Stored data
_ _ _ _

(* ===== verification/FormatSpec.v ===== *)
(** What the workflow format promises: which raw documents become workflows
    and which workflow each denotes, where the first error is reported, and what
    rule set resolution does. *)

From S2P Require Import Prelude RustStr BTree Types Workflow Structure Topology Cycle Validation Json Context Message Metadata Rules Format.

(** ** The document of a workflow *)

Section document.
Context `{J : JsonNumber}.

Definition raw_of_node (n : NodeDefinition) : RawNodeDefinition :=
  RawNodeDefinition.mk (as_str (NodeDefinition.id n)) (as_str <$> NodeDefinition.input_ports n)
    (as_str <$> NodeDefinition.output_ports n) None None.

Definition raw_of_endpoint (e : EdgeEndpoint) : RawEdgeEndpoint :=
  RawEdgeEndpoint.mk (as_str (EdgeEndpoint.node_id e)) (as_str (EdgeEndpoint.port_id e)).

Definition raw_of_capacity (c : EdgeCapacity) : option N :=
  match c with EdgeCapacity.Default => None | EdgeCapacity.Explicit p => Some (Npos p) end.

Definition raw_of_edge (e : EdgeDefinition) : RawEdgeDefinition :=
  RawEdgeDefinition.mk (raw_of_endpoint (EdgeDefinition.source e))
    (raw_of_endpoint (EdgeDefinition.target e)) (raw_of_capacity (EdgeDefinition.capacity e)).

(** The document that says exactly what a workflow says. *)
Definition document (w : WorkflowDefinition) : RawWorkflowDefinition :=
  RawWorkflowDefinition.mk (Some CURRENT_PUREFLOW_VERSION) (as_str (WorkflowDefinition.id w))
    (raw_of_node <$> WorkflowDefinition.nodes w) (raw_of_edge <$> WorkflowDefinition.edges w).

Definition node_without_rules (n : RawNodeDefinition) : RawNodeDefinition :=
  RawNodeDefinition.mk (RawNodeDefinition.id n) (RawNodeDefinition.inputs n)
    (RawNodeDefinition.outputs n) None None.

(** A document without its rule sets, which the graph does not depend on. *)
Definition without_rules (raw : RawWorkflowDefinition) : RawWorkflowDefinition :=
  RawWorkflowDefinition.mk (RawWorkflowDefinition.pureflow_version raw)
    (RawWorkflowDefinition.id raw) (node_without_rules <$> RawWorkflowDefinition.nodes raw)
    (RawWorkflowDefinition.edges raw).

Record valid_node (n : NodeDefinition) : Prop := {
  vn_id : valid_identifier (as_str (NodeDefinition.id n));
  vn_inputs : Forall (λ p, valid_identifier (as_str p)) (NodeDefinition.input_ports n);
  vn_outputs : Forall (λ p, valid_identifier (as_str p)) (NodeDefinition.output_ports n);
  vn_distinct : NoDup (NodeDefinition.input_ports n ++ NodeDefinition.output_ports n);
}.

(** A workflow the program can hold. *)
Record valid_workflow (w : WorkflowDefinition) : Prop := {
  vw_id : valid_identifier (as_str (WorkflowDefinition.id w));
  vw_nodes : Forall valid_node (WorkflowDefinition.nodes w);
  vw_structure : structurally_valid (WorkflowDefinition.nodes w) (WorkflowDefinition.edges w);
  vw_acyclic : acyclic (arcs (WorkflowDefinition.edges w));
  vw_simple : NoDup (arcs (WorkflowDefinition.edges w));
}.

(** ** Conversion of the parts *)

Lemma parse_identifier_ok kind ctx text (id : identifier kind) :
  parse_identifier ctx text = Ok id ↔ text = as_str id ∧ valid_identifier (as_str id).
Proof.
  unfold parse_identifier. rewrite map_err_ok, identifier_new_ok.
  split; [intros [-> ?]; done|intros [-> ?]; done].
Qed.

_ _ _ _

Required action:
The lines to return are those in the entries above that include "nodes".

Completed task:
    (raw_of_node <$> WorkflowDefinition.nodes w) (raw_of_edge <$> WorkflowDefinition.edges w).
    (RawWorkflowDefinition.id raw) (node_without_rules <$> RawWorkflowDefinition.nodes raw)
  vw_nodes : Forall valid_node (WorkflowDefinition.nodes w);
  vw_structure : structurally_valid (WorkflowDefinition.nodes w) (WorkflowDefinition.edges w);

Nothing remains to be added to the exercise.